If you try that and run into problems let me know and I will try and help.

#613546

Nigel,

Thank you! I was able to hook into cred_save_data and actually use my wpcf-ending-date custom field, rather than a generic date field. This way the submitter only has to put in an ending date once, not twice. Thanks for pointing me in the right direction.

One further question. I have "Check for expired content" set to "Once Daily" in Settings > Forms > Other. At what time each day does the Once Daily check happen?

I am already modifying the timestamp in the function to add one day, to make the expiry occur at 7pm of the date selected instead of 7pm the day before (thanks to being in the UTC -5 time zone.) Depending on when the Once Daily check occurs I might need to adjust that.

Thanks for your help.

#613644

Nigel
Supporter

Languages: English (English ) Spanish (Español )
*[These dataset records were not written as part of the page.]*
Lemma error_handler_raises_only_uncaught_witness :
  AnUpdate true = AnUpdate true ∧
  Some (BaseOnly "KeyboardInterrupt") = Some (BaseOnly "KeyboardInterrupt") ∧
  isinstance_Exception (BaseOnly "KeyboardInterrupt") = false ∧
  calls (error_handler (AnUpdate true) ValueError
           (Some (BaseOnly "KeyboardInterrupt")) init).2 =
    calls init ++ [LogException ValueError; Reply apology false None].
Proof.
  apply (error_handler_raises_only_uncaught (AnUpdate true) ValueError
           (Some (BaseOnly "KeyboardInterrupt")) init
           (BaseOnly "KeyboardInterrupt")).
  reflexivity.
Defined.

(** X23. Choices overwrite and commute: a second level choice replaces
    the first, and choosing the level before the certificate or after it
    leaves the same preferences stored. *)
Theorem last_choice_wins (chat_id : Z) (l1 l2 c : string) (w : world) :
  let level l w := (button chat_id (Some ("level_" +:+ l)) w).2 in
  let cert c w := (button chat_id (Some ("cert_" +:+ c)) w).2 in
  USERS (level l2 (level l1 w)) = USERS (level l2 w) ∧
  USERS (cert c (level l1 w)) = USERS (level l1 (cert c w)).
Proof.
  destruct w as [u log]. simpl.
  rewrite !button_level_run, !button_cert_run. simpl.
  rewrite !button_level_run, !button_cert_run. simpl.
  rewrite !lookup_insert_eq, !insert_insert_eq. simpl. split.
  - by rewrite insert_insert_eq.
  - f_equal. by apply insert_insert_ne.
Qed.

(** * The claims at concrete inputs

    The counterexamples, witnesses and samples below evaluate the filter
    and the text handler on ASCII text, with the runtime of ASCII text. *)

#[global] Existing Instance Str.ascii.

(** C2, as stated, fails: a course whose difficulty is unset is dropped as
    soon as a difficulty preference is set, although no other preference
    is. *)
Lemma unset_difficulty_is_excluded :
  unset (difficulty untagged_course) ∧
  is_set wants_beginner "difficulty" ∧
  not_set wants_beginner "certificate_type" ∧
  untagged_course ∉ _apply_user_filters [untagged_course] wants_beginner.
Proof.
  repeat split.
  - by left.
  - exists "Beginner". split; [by vm_compute | done].
  - left. by vm_compute.
  - assert (_apply_user_filters [untagged_course] wants_beginner = []) as ->
      by (by vm_compute).
    apply not_elem_of_nil.
Qed.

Lemma unset_field_excluded_witness :
  untagged_course ∉ _apply_user_filters [untagged_course] wants_beginner.
Proof.
  apply (unset_field_excluded [untagged_course] wants_beginner untagged_course).
  left. split.
  - by left.
  - exists "Beginner". split; [by vm_compute | done].
Defined.

Lemma apply_user_filters_no_prefs_witness :
  _apply_user_filters [untagged_course; python_for_beginners]
                      {[ "difficulty" := "" ]} =
  [untagged_course; python_for_beginners].
Proof.
  apply (apply_user_filters_no_prefs
           [untagged_course; python_for_beginners] {[ "difficulty" := "" ]}).
  - right. by vm_compute.
  - left. by vm_compute.
Defined.

(** C3, as stated, fails: a message of one space is a text message, the
    engine has a record for every query, and yet the handler neither asks
    the engine nor shows a course. *)
Lemma blank_message_shows_nothing :
  ¬ on_message_renders (λ _ _, [python_for_beginners]) 0 (Some " ") init.
Proof.
  intros (shown & Hrun & _).
  rewrite on_message_blank in Hrun by reflexivity.
  unfold init in Hrun. simpl in Hrun. discriminate Hrun.
Qed.

Lemma on_message_shows_witness :
  Str.strip (or_empty (Some "python")) ≠ "" ∧
  on_message_renders (λ _ _, [python_for_beginners]) 0 (Some "python") init.
Proof.
  split; [by vm_compute|].
  apply (on_message_shows (λ _ _, [python_for_beginners]) 0 (Some "python") init).
  by vm_compute.
Defined.

Lemma on_message_blank_returns_witness :
  on_message (λ _ _, [python_for_beginners]) 0 (Some "   ") init = (Ok tt, init).
Proof.
  apply (on_message_blank_returns (λ _ _, [python_for_beginners]) 0 (Some "   ") init).
  reflexivity.
Defined.

(** [strip] and the substring test on sample inputs. *)
Example strip_sample : Str.strip "  data science " = "data science".
Proof. by vm_compute. Qed.
Example contains_sample :
  Str.contains (Str.lower "Begin") (Str.lower "BEGINNER") = true.
Proof. by vm_compute. Qed.
Example filter_sample :
  _apply_user_filters [untagged_course; python_for_beginners] wants_beginner =
  [python_for_beginners].
Proof. by vm_compute. Qed.

Lemma setting_a_preference_narrows_witness :
  _apply_user_filters [untagged_course; python_for_beginners]
                      (<["difficulty" := "Beginner"]> ∅)
    `sublist_of`
  _apply_user_filters [untagged_course; python_for_beginners] ∅.
Proof.
  apply (setting_a_preference_narrows
           [untagged_course; python_for_beginners] ∅ "difficulty" "Beginner").
  left. by vm_compute.
Defined.

Lemma on_message_shows_matching_witness :
  ∃ shown : list Course,
    on_message (λ _ _, two_courses) 7 (Some "python") beginner_world =
      (Ok tt,
       {| USERS := USERS beginner_world;
          calls := calls beginner_world ++
                   Recommend (Str.strip (or_empty (Some "python"))) 25 ::
                   Reply "Here are your recommendations:" false None ::
                   map card shown |}) ∧
    shown ≠ [] ∧
    ∀ c, c ∈ shown → satisfies (prefs_of beginner_world 7) c.
Proof.
  apply (on_message_shows_matching
           (λ _ _, two_courses) 7 (Some "python") beginner_world).
  - by vm_compute.
  - by vm_compute.
Defined.

Lemma top_shows_matching_witness :
  ∃ shown : list Course,
    top (λ _, two_courses) 7 beginner_world =
      (Ok tt,
       {| USERS := USERS beginner_world;
          calls := calls beginner_world ++
                   Trending 10 ::
                   Reply "🔥 Trending courses:" false None ::
                   map card shown |}) ∧
    shown ≠ [] ∧
    ∀ c, c ∈ shown → satisfies (prefs_of beginner_world 7) c.
Proof.
  apply (top_shows_matching (λ _, two_courses) 7 beginner_world).
  by vm_compute.
Defined.

Lemma empty_result_sends_header_only_witness :
  on_message (λ _ _, []) 7 (Some "cooking") init =
    (Ok tt,
     {| USERS := USERS init;
        calls := calls init ++
                 [Recommend (Str.strip (or_empty (Some "cooking"))) 25;
                  Reply "Here are your recommendations:" false None] |}) ∧
  top (λ _, []) 7 init =
    (Ok tt,
     {| USERS := USERS init;
        calls := calls init ++
                 [Trending 10; Reply "🔥 Trending courses:" false None] |}).
Proof.
  apply (empty_result_sends_header_only (λ _ _, []) (λ _, []) 7
           (Some "cooking") init); by vm_compute.
Defined.

Lemma recommend_gets_stripped_query_witness :
  Recommend "python" 25 ∈ calls init ∨
  ("python" = Str.strip (or_empty (Some "  python ")) ∧
   "python" ≠ "" ∧ 25 = 25).
Proof.
  apply (recommend_gets_stripped_query (λ _ _, two_courses) 7
           (Some "  python ") init "python" 25).
  vm_compute. set_solver.
Defined.

Lemma other_chats_see_no_change_witness :
  let w1 := (button 7 (Some "level_Advanced") beginner_world).2 in
  prefs_of w1 8 = prefs_of beginner_world 8 ∧
  (∃ sent,
     calls (top (λ _, two_courses) 8 w1).2 = calls w1 ++ sent ∧
     calls (top (λ _, two_courses) 8 beginner_world).2 =
       calls beginner_world ++ sent) ∧
  (∃ sent,
     calls (on_message (λ _ _, two_courses) 8 (Some "python") w1).2 =
       calls w1 ++ sent ∧
     calls (on_message (λ _ _, two_courses) 8 (Some "python") beginner_world).2 =
       calls beginner_world ++ sent).
Proof.
  apply (other_chats_see_no_change (λ _ _, two_courses) (λ _, two_courses)
           7 8 (Some "level_Advanced") (Some "python") beginner_world).
  done.
Defined.

Lemma chosen_level_filters_top_witness :
  let w1 := (button 7 (Some ("level_" +:+ "Beginner")) init).2 in
  ∃ shown : list Course,
    top (λ _, two_courses) 7 w1 =
      (Ok tt,
       {| USERS := USERS w1;
          calls := calls w1 ++
                   Trending 10 ::
                   Reply "🔥 Trending courses:" false None ::
                   map card shown |}) ∧
    ∀ c, c ∈ shown →
         Str.occurs (Str.lower "Beginner")
                    (Str.lower (or_empty (difficulty c))).
Proof.
  apply (chosen_level_filters_top (λ _, two_courses) 7 "Beginner" init).
  - done.
  - by vm_compute.
Defined.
Timezone: Europe/London (GMT+00:00)

Hi there

The timing of when the checks happen is unpredictable.

It works using a standard WP cron job. These are only triggered when there is any activity on your site (front or back-end, anything that spins up WP), and so if you specify 'daily' it will check to see whether it is 24hours+ since the last time the cron job ran. So it is entirely unpredictable.

This is just the job that checks whether a post expired. So in certain circumstances it could be that when a post "expires" it is only changed to draft or whatever you selected some 23h59m later, or longer if there is no activity on your site.

If you need the time to be more accurate you would need to set a shorter interval (although the shorter the interval the more demands on your server).

It is not expected that you can accurately target the specific moment when a post expires. You should think of the post expiration time as "it won't expire before" rather than "it will have expired by".

#614271

Nigel,

Thanks again for the reply. I decided to add 29 hours to the unix timestamp, so that the expiration happens (at earliest) at the conclusion of the defined expiration date. Then I set the cron to check hourly rather than once daily. This way the post should be removed from the site in the overnight after the defined expiration date has fully passed. I appreciate your time.